EXERCISE:
There is one span to output from the data below: the lines starting at the line with "(∀ y, y ∈ sleep_pqueue" and ending at the line with "cbn [call_slots run_slot].". Output it exactly, ends included, nothing more.

Dataset excerpts:
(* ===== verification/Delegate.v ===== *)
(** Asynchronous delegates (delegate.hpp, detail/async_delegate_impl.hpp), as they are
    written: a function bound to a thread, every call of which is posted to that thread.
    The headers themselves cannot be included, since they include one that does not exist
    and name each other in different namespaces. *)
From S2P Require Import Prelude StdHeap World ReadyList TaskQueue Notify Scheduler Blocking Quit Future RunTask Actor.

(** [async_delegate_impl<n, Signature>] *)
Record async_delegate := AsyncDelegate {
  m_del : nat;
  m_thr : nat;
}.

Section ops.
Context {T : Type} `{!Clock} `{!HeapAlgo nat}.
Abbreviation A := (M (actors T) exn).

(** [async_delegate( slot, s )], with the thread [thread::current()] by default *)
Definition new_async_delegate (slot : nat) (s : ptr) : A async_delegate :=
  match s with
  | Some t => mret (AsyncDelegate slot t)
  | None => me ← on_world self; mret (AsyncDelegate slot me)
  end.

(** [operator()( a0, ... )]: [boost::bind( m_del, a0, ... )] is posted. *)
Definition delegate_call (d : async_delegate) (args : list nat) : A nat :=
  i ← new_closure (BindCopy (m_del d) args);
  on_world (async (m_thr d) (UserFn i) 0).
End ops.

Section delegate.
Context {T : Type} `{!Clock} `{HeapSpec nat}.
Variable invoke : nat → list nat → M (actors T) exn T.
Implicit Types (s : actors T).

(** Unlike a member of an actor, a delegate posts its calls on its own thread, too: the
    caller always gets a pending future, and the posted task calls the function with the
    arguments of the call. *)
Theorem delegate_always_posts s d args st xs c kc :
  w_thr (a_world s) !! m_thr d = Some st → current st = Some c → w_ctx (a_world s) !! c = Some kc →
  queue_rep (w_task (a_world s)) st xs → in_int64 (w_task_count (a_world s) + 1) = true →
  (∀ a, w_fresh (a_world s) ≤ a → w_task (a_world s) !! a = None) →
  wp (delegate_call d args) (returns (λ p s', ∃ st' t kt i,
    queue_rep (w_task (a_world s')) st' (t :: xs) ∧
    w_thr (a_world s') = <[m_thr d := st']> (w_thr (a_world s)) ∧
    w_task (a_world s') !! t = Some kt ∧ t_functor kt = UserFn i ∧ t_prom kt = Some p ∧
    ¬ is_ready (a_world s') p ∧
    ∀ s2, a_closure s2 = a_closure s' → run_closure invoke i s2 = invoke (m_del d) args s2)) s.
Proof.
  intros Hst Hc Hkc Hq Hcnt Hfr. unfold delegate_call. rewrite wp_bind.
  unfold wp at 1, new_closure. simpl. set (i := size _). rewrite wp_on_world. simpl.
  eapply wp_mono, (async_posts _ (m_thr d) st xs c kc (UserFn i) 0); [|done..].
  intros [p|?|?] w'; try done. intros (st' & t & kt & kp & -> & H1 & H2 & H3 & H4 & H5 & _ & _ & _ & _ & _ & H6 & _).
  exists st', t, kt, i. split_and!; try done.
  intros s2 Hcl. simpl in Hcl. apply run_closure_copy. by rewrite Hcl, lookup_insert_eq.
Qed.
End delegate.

...

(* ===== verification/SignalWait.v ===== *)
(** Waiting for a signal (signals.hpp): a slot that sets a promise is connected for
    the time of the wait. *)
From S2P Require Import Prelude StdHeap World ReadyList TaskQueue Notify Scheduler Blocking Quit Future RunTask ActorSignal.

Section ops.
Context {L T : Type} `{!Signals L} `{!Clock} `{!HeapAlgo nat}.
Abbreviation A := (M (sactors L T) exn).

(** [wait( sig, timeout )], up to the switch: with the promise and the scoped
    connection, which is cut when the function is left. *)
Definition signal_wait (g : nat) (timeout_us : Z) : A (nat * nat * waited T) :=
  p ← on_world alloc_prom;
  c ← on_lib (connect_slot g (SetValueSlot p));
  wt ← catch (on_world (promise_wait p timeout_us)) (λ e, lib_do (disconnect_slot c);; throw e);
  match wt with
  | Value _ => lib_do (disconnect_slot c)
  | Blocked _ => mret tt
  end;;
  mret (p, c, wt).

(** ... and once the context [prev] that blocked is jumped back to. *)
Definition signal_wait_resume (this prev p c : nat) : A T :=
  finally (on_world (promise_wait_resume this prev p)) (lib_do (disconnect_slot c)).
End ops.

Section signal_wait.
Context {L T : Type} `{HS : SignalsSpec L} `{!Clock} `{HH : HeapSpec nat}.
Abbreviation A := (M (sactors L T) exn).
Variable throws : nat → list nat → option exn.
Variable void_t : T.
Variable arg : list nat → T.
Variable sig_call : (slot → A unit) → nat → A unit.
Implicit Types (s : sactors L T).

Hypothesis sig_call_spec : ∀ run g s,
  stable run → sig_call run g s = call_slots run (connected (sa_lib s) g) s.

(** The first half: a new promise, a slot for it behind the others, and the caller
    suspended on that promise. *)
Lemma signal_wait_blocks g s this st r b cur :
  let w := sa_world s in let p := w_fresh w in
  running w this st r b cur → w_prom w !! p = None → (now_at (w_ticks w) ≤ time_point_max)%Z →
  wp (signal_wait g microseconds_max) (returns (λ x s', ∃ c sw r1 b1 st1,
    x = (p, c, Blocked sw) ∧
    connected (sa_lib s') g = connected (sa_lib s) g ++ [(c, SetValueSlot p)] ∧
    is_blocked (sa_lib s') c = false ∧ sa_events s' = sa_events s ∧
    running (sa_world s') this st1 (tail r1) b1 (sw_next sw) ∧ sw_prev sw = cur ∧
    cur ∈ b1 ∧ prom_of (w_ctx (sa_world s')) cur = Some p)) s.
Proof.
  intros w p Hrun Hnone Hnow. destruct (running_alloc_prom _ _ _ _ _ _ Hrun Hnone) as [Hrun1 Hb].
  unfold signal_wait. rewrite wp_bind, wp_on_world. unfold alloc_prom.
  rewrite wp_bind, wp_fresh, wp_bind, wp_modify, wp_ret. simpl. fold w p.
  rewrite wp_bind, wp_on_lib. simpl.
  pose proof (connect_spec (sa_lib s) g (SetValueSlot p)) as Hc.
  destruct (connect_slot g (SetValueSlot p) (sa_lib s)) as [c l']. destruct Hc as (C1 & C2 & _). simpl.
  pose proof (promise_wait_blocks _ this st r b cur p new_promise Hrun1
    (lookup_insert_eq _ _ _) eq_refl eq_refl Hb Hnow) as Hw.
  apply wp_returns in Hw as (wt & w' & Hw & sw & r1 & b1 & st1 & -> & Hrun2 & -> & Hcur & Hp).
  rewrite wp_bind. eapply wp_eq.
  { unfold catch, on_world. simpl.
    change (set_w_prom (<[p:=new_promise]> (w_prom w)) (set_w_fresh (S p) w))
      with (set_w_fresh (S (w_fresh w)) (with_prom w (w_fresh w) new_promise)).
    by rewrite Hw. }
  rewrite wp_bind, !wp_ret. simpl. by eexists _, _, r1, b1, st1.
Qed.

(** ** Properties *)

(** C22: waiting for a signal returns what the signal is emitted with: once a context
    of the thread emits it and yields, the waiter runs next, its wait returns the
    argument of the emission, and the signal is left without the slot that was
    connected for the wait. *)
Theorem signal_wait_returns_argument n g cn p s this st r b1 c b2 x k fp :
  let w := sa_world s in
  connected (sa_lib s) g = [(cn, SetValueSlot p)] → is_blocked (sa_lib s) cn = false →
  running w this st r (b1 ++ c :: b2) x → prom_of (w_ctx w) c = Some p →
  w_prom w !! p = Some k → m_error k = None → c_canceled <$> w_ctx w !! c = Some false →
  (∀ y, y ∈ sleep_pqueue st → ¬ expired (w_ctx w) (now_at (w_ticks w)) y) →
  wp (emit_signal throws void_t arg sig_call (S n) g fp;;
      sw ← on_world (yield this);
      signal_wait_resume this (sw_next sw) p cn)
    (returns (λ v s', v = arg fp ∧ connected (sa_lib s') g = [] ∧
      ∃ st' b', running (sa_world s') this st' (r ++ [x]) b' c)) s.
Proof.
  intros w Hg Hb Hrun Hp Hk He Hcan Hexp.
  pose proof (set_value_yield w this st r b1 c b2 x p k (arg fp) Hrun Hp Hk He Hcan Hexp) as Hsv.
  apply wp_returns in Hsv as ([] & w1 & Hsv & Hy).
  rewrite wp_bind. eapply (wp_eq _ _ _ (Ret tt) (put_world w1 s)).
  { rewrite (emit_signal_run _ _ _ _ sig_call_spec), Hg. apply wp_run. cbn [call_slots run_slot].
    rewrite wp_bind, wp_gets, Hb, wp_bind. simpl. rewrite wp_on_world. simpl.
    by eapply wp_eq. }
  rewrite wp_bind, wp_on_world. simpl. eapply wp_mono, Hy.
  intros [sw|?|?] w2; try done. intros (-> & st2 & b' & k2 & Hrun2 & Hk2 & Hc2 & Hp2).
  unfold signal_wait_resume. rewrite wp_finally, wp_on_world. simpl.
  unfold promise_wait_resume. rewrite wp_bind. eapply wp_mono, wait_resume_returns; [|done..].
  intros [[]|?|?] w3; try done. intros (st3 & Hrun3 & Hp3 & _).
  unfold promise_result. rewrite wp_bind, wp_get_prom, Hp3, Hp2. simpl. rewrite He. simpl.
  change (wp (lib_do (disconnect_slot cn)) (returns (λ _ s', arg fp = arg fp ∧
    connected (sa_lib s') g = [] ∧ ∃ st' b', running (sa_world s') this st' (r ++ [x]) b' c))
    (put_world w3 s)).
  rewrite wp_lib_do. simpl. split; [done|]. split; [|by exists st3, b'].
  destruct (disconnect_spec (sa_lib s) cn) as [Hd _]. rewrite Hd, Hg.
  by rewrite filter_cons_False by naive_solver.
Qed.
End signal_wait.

==

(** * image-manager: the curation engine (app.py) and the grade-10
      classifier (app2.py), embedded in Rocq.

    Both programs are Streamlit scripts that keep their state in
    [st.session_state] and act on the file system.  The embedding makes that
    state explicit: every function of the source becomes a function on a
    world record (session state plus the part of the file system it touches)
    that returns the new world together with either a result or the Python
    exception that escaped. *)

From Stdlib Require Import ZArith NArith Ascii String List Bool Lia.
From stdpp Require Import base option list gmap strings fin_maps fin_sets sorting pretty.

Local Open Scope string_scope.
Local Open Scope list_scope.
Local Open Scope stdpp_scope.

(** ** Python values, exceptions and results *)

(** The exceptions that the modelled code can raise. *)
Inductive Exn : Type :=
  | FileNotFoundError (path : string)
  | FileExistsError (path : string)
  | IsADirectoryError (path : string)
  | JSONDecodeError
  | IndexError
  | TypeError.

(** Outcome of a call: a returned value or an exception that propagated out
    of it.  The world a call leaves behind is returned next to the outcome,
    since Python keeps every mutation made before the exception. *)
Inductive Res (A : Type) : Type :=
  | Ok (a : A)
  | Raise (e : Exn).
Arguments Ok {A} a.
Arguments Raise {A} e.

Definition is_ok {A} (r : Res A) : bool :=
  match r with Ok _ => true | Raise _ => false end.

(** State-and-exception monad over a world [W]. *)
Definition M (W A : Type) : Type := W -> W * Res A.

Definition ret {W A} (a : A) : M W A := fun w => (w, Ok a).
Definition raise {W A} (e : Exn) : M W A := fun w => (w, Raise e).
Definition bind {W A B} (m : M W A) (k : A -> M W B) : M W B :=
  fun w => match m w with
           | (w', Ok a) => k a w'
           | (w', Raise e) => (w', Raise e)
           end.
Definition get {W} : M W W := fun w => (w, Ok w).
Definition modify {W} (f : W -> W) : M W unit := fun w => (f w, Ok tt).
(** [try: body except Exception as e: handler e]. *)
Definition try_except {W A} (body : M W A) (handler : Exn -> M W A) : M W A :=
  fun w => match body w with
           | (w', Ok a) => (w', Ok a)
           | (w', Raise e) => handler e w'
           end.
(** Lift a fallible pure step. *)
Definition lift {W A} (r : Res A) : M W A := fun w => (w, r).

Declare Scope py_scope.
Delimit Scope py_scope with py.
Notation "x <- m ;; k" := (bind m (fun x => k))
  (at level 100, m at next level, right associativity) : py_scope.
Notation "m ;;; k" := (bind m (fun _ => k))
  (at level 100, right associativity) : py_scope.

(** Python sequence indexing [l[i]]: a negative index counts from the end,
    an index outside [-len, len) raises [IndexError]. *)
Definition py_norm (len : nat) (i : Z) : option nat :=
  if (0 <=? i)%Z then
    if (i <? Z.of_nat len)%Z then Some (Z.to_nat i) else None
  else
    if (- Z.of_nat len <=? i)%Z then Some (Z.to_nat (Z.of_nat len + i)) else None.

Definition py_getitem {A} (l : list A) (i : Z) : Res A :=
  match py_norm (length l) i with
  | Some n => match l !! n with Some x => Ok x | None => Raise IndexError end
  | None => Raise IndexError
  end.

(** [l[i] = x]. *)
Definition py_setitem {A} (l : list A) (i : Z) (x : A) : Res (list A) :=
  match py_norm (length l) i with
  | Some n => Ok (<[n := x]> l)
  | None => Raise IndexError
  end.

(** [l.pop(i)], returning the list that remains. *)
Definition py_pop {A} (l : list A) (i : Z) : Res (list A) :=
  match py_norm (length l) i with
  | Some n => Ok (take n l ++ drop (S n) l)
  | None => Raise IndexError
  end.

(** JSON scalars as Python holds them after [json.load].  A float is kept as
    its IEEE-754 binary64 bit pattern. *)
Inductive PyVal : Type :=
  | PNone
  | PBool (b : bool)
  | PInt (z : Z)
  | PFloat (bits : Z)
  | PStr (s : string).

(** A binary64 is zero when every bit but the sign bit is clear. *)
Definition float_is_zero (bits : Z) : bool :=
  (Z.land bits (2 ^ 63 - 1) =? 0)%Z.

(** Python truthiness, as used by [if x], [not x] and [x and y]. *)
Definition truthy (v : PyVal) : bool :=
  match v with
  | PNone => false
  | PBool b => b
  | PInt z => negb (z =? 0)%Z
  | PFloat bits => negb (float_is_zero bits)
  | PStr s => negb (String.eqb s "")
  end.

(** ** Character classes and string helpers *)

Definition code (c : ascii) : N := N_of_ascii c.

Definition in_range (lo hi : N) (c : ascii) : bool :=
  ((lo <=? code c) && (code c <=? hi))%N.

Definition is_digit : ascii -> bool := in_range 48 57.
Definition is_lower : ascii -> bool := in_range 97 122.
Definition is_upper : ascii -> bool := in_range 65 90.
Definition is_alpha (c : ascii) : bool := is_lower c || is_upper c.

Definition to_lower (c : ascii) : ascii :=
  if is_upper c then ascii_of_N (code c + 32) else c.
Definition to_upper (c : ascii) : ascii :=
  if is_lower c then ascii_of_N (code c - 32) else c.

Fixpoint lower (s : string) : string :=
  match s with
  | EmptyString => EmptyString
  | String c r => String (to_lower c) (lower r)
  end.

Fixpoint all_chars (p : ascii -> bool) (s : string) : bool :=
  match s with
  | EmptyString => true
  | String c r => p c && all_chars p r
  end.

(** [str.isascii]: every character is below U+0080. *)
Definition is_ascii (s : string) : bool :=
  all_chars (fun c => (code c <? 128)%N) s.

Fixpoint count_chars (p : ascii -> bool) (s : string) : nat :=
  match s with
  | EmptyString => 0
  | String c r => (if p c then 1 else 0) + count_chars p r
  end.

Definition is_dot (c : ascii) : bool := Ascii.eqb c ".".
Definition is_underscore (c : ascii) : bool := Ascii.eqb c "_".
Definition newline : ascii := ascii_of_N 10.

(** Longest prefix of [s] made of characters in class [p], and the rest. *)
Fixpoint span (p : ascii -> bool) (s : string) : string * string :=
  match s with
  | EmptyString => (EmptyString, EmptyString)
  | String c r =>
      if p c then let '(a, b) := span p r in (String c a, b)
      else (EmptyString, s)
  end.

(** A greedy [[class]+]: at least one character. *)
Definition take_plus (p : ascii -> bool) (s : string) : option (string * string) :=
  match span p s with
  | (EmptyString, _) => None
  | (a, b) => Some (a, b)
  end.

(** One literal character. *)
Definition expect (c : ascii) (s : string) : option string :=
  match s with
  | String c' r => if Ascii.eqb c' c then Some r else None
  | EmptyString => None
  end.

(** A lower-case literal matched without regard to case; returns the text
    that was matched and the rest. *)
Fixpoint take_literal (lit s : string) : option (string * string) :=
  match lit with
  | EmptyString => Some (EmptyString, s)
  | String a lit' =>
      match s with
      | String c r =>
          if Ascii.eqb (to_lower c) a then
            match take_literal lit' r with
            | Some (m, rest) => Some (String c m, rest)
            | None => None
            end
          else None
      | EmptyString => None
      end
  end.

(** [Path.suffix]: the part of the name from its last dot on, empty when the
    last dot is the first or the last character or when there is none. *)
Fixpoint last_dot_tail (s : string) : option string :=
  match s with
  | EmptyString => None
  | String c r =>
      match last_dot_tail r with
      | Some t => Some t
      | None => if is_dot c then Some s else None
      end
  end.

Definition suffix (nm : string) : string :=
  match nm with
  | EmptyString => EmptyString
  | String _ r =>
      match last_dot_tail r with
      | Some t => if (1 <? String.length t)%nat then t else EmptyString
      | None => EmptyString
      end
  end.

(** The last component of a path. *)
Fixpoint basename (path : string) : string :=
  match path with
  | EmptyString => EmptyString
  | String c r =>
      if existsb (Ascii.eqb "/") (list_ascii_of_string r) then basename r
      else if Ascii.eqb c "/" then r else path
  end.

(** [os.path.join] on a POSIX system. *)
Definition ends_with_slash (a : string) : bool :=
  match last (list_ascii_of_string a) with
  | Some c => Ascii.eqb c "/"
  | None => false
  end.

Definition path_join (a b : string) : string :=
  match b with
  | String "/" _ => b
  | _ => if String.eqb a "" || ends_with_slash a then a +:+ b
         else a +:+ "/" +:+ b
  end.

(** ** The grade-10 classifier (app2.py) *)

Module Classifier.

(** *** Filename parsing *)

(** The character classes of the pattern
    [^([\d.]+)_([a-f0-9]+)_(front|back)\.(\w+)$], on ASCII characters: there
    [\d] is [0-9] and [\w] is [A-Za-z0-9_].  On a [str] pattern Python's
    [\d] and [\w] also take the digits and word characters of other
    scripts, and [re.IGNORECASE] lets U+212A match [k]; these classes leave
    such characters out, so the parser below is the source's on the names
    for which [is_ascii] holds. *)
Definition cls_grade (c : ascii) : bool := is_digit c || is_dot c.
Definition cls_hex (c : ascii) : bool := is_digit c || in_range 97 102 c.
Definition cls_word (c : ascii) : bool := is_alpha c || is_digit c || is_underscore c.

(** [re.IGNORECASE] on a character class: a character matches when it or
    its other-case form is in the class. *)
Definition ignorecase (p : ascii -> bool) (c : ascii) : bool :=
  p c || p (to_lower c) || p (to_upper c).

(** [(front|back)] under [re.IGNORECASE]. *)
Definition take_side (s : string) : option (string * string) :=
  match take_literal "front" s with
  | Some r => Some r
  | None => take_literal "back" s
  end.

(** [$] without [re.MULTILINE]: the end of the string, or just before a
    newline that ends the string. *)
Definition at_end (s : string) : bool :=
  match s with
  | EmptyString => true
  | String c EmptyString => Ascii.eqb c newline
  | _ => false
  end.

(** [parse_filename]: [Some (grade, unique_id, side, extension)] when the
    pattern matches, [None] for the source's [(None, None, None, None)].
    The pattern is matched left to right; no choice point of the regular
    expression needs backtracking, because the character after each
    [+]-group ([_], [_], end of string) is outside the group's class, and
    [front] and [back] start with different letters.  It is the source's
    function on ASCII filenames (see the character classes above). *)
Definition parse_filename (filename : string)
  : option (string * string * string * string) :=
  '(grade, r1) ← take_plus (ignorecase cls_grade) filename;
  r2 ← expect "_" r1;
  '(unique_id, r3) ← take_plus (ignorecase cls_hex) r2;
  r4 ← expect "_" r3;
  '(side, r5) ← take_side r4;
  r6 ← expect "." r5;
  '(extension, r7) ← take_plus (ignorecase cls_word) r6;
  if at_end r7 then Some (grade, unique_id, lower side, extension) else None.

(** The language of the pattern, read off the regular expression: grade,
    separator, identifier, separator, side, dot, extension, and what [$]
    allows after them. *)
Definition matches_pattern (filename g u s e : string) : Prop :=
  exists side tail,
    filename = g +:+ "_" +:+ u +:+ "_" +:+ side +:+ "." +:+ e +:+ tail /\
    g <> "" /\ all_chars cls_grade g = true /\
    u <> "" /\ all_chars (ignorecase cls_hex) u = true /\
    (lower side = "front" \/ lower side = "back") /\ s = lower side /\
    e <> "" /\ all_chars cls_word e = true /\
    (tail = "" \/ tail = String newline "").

WRITTEN RESPONSE:
  (∀ y, y ∈ sleep_pqueue st → ¬ expired (w_ctx w) (now_at (w_ticks w)) y) →
  wp (emit_signal throws void_t arg sig_call (S n) g fp;;
      sw ← on_world (yield this);
      signal_wait_resume this (sw_next sw) p cn)
    (returns (λ v s', v = arg fp ∧ connected (sa_lib s') g = [] ∧
      ∃ st' b', running (sa_world s') this st' (r ++ [x]) b' c)) s.
Proof.
  intros w Hg Hb Hrun Hp Hk He Hcan Hexp.
  pose proof (set_value_yield w this st r b1 c b2 x p k (arg fp) Hrun Hp Hk He Hcan Hexp) as Hsv.
  apply wp_returns in Hsv as ([] & w1 & Hsv & Hy).
  rewrite wp_bind. eapply (wp_eq _ _ _ (Ret tt) (put_world w1 s)).
  { rewrite (emit_signal_run _ _ _ _ sig_call_spec), Hg. apply wp_run. cbn [call_slots run_slot].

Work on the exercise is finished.